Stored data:
Lemma within_close delta x y : within_f delta x y = true ↔ close delta x y.
Proof.
  unfold UNITY_FLOAT_OR_DOUBLE_WITHIN.
  change (negb (isnan ?d || isinf ?d || SFltb ?e ?d)) with (negb (far e d)).
  cbv zeta. rewrite far_abs.
  assert (Hf : negb (far (SFabs delta) (SFabs (fsub y x))) = true ↔
               far (SFabs delta) (SFabs (fsub y x)) = false) by apply negb_true_iff.
  rewrite far_false in Hf.
  destruct x as [sx|sx| |sx mx ex], y as [sy|sy| |sy my ey]; cbn [isinf isnan andb close];
    try done; try exact Hf;
    try (split; [|done]; intros E; by apply Hf in E as (? & ? & ?)).
  destruct sx, sy; cbn [SFltb SFcompare zero Bool.eqb]; try done;
    rewrite Hf; split; try done; by intros (? & ? & ?).
Qed.

Lemma close_sym delta x y : close delta x y → close delta y x.
Proof.
  assert (Hs : ∀ d e, SFabs d = SFabs e → isinf d = isinf e ∧ isnan d = isnan e)
    by by intros [] [].
  destruct x as [sx|sx| |sx mx ex], y as [sy|sy| |sy my ey]; unfold close; try done;
    match goal with |- context [fsub ?a ?b] =>
      destruct (Hs _ _ (SFabs_sub_sym a b)) as [-> ->]; by rewrite (SFabs_sub_sym a b) end.
Qed.
End within.

(** UnityFloatsWithin and UnityDoublesWithin decide closeness: both infinite with the same
    sign, both NaN, or both finite with a rounded distance that does not overflow and is at most
    the magnitude of delta. The relation is reflexive on every value, NaN and infinities
    included, symmetric, and does not depend on the sign of delta. *)
Theorem within_laws f delta x y :
  (UNITY_FLOAT_OR_DOUBLE_WITHIN f delta x y = true ↔ close f delta x y) ∧
  UNITY_FLOAT_OR_DOUBLE_WITHIN f delta x x = true ∧
  UNITY_FLOAT_OR_DOUBLE_WITHIN f delta x y = UNITY_FLOAT_OR_DOUBLE_WITHIN f delta y x ∧
  UNITY_FLOAT_OR_DOUBLE_WITHIN f (SFopp delta) x y = UNITY_FLOAT_OR_DOUBLE_WITHIN f delta x y.
Proof.
  split_and!.
  - apply within_close.
  - apply within_close. destruct x as [s|s| |s m e]; try done; unfold close;
      rewrite SFsub_diag by done; split_and!; try done; by destruct delta as [[]|[]| |[] ??].
  - apply eq_true_iff_eq. rewrite !within_close. split; apply close_sym.
  - apply eq_true_iff_eq. rewrite !within_close. unfold close.
    assert (SFabs (SFopp delta) = SFabs delta) as -> by by destruct delta. done.
Qed.

(** A NaN delta disables the comparison of doubles: any two finite values whose difference
    does not overflow are accepted, however far apart. *)
Theorem nan_delta_accepts x y :
  isinf x = false → isnan x = false → isinf y = false → isnan y = false →
  isinf (dsub y x) = false → isnan (dsub y x) = false →
  UnityDoublesWithin S754_nan x y = true.
Proof.
  intros Hx Hx' Hy Hy' Hi Hn. apply within_close. by destruct x, y.
Qed.

Lemma nan_delta_accepts_witness : UnityDoublesWithin S754_nan (of_int 1) (of_int 1000000) = true.
Proof.
  apply (nan_delta_accepts (of_int 1) (of_int 1000000)); vm_compute; reflexivity.
Defined.

(** ** The assertions *)

Section float_specs.
Context `{Target}.

Definition floats_text (te ta : list Z) : list Z := UnityStrExpected ++ te ++ UnityStrWas ++ ta.

Lemma report_not_within_eq widen expected actual msg line where_ t te ta w :
  emits where_ t → emits (UnityPrintFloat (widen expected)) te →
  emits (UnityPrintFloat (widen actual)) ta →
  report_not_within widen expected actual msg line where_ w
  = (Jump, report line (t ++ floats_text te ta) msg w).
Proof.
  intros Ht He Ha. unfold report_not_within, UNITY_PRINT_EXPECTED_AND_ACTUAL_FLOAT.
  rewrite (bind_Ret _ _ _ _ _ (UnityTestResultsFailBegin_eq _ _)), (emits_bind _ _ _ _ Ht).
  rewrite !bind_assoc. erewrite emits_bind by eauto with emits.
  rewrite bind_assoc, (emits_bind _ _ _ _ He), bind_assoc. erewrite emits_bind by eauto with emits.
  rewrite (emits_bind _ _ _ _ Ha), !emit_emit, finish_report. unfold floats_text.
  by rewrite <- ?app_assoc.
Qed.

(** The report of a failure does not return. *)
Lemma report_not_within_no_return widen expected actual msg line where_ w :
  (report_not_within widen expected actual msg line where_ w).1 ≠ Ret ().
Proof.
  assert (∀ {A} (m : M A) (k : A → M ()), (∀ a w, (k a w).1 ≠ Ret ()) → ∀ w, ((m ≫= k) w).1 ≠ Ret ()) as Hb.
  { intros A m k Hk w'. unfold mbind, M_bind. destruct (m w') as [[a| | |] w'']; [apply Hk|done..]. }
  unfold report_not_within. do 5 (apply Hb; clear w; intros _ w). done.
Qed.

(** UnityAssertDoublesWithin and UnityAssertFloatsWithin pass exactly when the values are
    close; a failure shows both values, if UnityPrintFloat prints them. *)
Theorem UnityAssertDoublesWithin_correct delta expected actual msg line w :
  undecided w →
  (passes (UnityAssertDoublesWithin delta expected actual msg line) w ↔ close binary64 delta expected actual) ∧
  (passes (UnityAssertFloatsWithin delta expected actual msg line) w ↔ close binary32 delta expected actual) ∧
  (∀ te ta, emits (UnityPrintFloat expected) te → emits (UnityPrintFloat actual) ta →
   ¬ close binary64 delta expected actual →
   UnityAssertDoublesWithin delta expected actual msg line w = (Jump, report line (floats_text te ta) msg w)) ∧
  (∀ te ta, emits (UnityPrintFloat (to_double expected)) te → emits (UnityPrintFloat (to_double actual)) ta →
   ¬ close binary32 delta expected actual →
   UnityAssertFloatsWithin delta expected actual msg line w = (Jump, report line (floats_text te ta) msg w)).
Proof.
  intros Hw. rewrite <- !within_close. unfold UnityAssertDoublesWithin, UnityAssertFloatsWithin, passes.
  rewrite !RETURN_IF_FAIL_OR_IGNORE_bind, Hw.
  change (UNITY_FLOAT_OR_DOUBLE_WITHIN binary64) with UnityDoublesWithin.
  change (UNITY_FLOAT_OR_DOUBLE_WITHIN binary32) with UnityFloatsWithin.
  assert (∀ (ok : bool) widen, when (negb ok) (report_not_within widen expected actual msg line skip) w = (Ret (), w) ↔ ok = true) as Hp.
  { intros [] widen; [done|]. split; [|done]. intros E. cbn [negb when] in E.
    pose proof (report_not_within_no_return widen expected actual msg line skip w) as Hr. by rewrite E in Hr. }
  split_and!; [apply Hp..| |]; intros te ta He Ha; rewrite <- within_close;
    intros Hn%not_true_iff_false;
    change (UNITY_FLOAT_OR_DOUBLE_WITHIN binary64) with UnityDoublesWithin in Hn;
    change (UNITY_FLOAT_OR_DOUBLE_WITHIN binary32) with UnityFloatsWithin in Hn; rewrite Hn;
    exact (report_not_within_eq _ _ _ _ _ _ [] te ta w emits_skip He Ha).
Qed.

(** The trait a style asks for, or asks not to find. *)
Definition has_trait (x : spec_float) (style : UNITY_FLOAT_TRAIT_T) : Prop :=
  match style with
  | UNITY_FLOAT_IS_INF => x = S754_infinity false
  | UNITY_FLOAT_IS_NOT_INF => x ≠ S754_infinity false
  | UNITY_FLOAT_IS_NEG_INF => x = S754_infinity true
  | UNITY_FLOAT_IS_NOT_NEG_INF => x ≠ S754_infinity true
  | UNITY_FLOAT_IS_NAN => x = S754_nan
  | UNITY_FLOAT_IS_NOT_NAN => x ≠ S754_nan
  | UNITY_FLOAT_IS_DET => x ≠ S754_nan ∧ ∀ s, x ≠ S754_infinity s
  | UNITY_FLOAT_IS_NOT_DET => x = S754_nan ∨ ∃ s, x = S754_infinity s
  | UNITY_FLOAT_INVALID_TRAIT => False
  end.

Lemma is_trait_spec x style :
  Bool.eqb (is_trait x style) (Z.odd (trait_val style)) = true ↔ has_trait x style.
Proof.
  destruct style, x as [s|[]| |[] m e]; cbn; split; try done; try (by intros []);
    try (by intros _; eauto); try (by intros [E|[s' E]]); try (by intros [_ E]; destruct (E true));
    try (by intros [_ E]; destruct (E false)).
Qed.

Lemma assert_special_spec widen actual msg line style t :
  emits (UnityPrintFloat (widen actual)) t →
  asserts (assert_special widen actual msg line style) line msg
    (Bool.eqb (is_trait actual style) (Z.odd (trait_val style)))
    (UnityStrExpected ++ (if negb (Z.odd (trait_val style)) then UnityStrNot else []) ++
     trait_name style ++ UnityStrWas ++ t).
Proof.
  intros Ht w. unfold assert_special. rewrite RETURN_IF_FAIL_OR_IGNORE_bind.
  destruct (failed_or_ignored (Unity w)); [done|]. cbv zeta.
  destruct (Bool.eqb _ _); [done|]. unfold when at 1. cbn [negb].
  rewrite (bind_Ret _ _ _ _ _ (UnityTestResultsFailBegin_eq _ _)).
  do 2 (erewrite emits_bind by eauto with emits).
  rewrite (emits_bind _ (trait_name style)) by (destruct style; apply emits_print_literal; reflexivity).
  erewrite emits_bind by eauto with emits.
  rewrite (emits_bind _ _ _ _ Ht), !emit_emit, finish_report. by rewrite <- ?app_assoc.
Qed.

Brief: Count all lines of the data that include "reflexivity". The answer is the number alone.

Response for this exercise: 2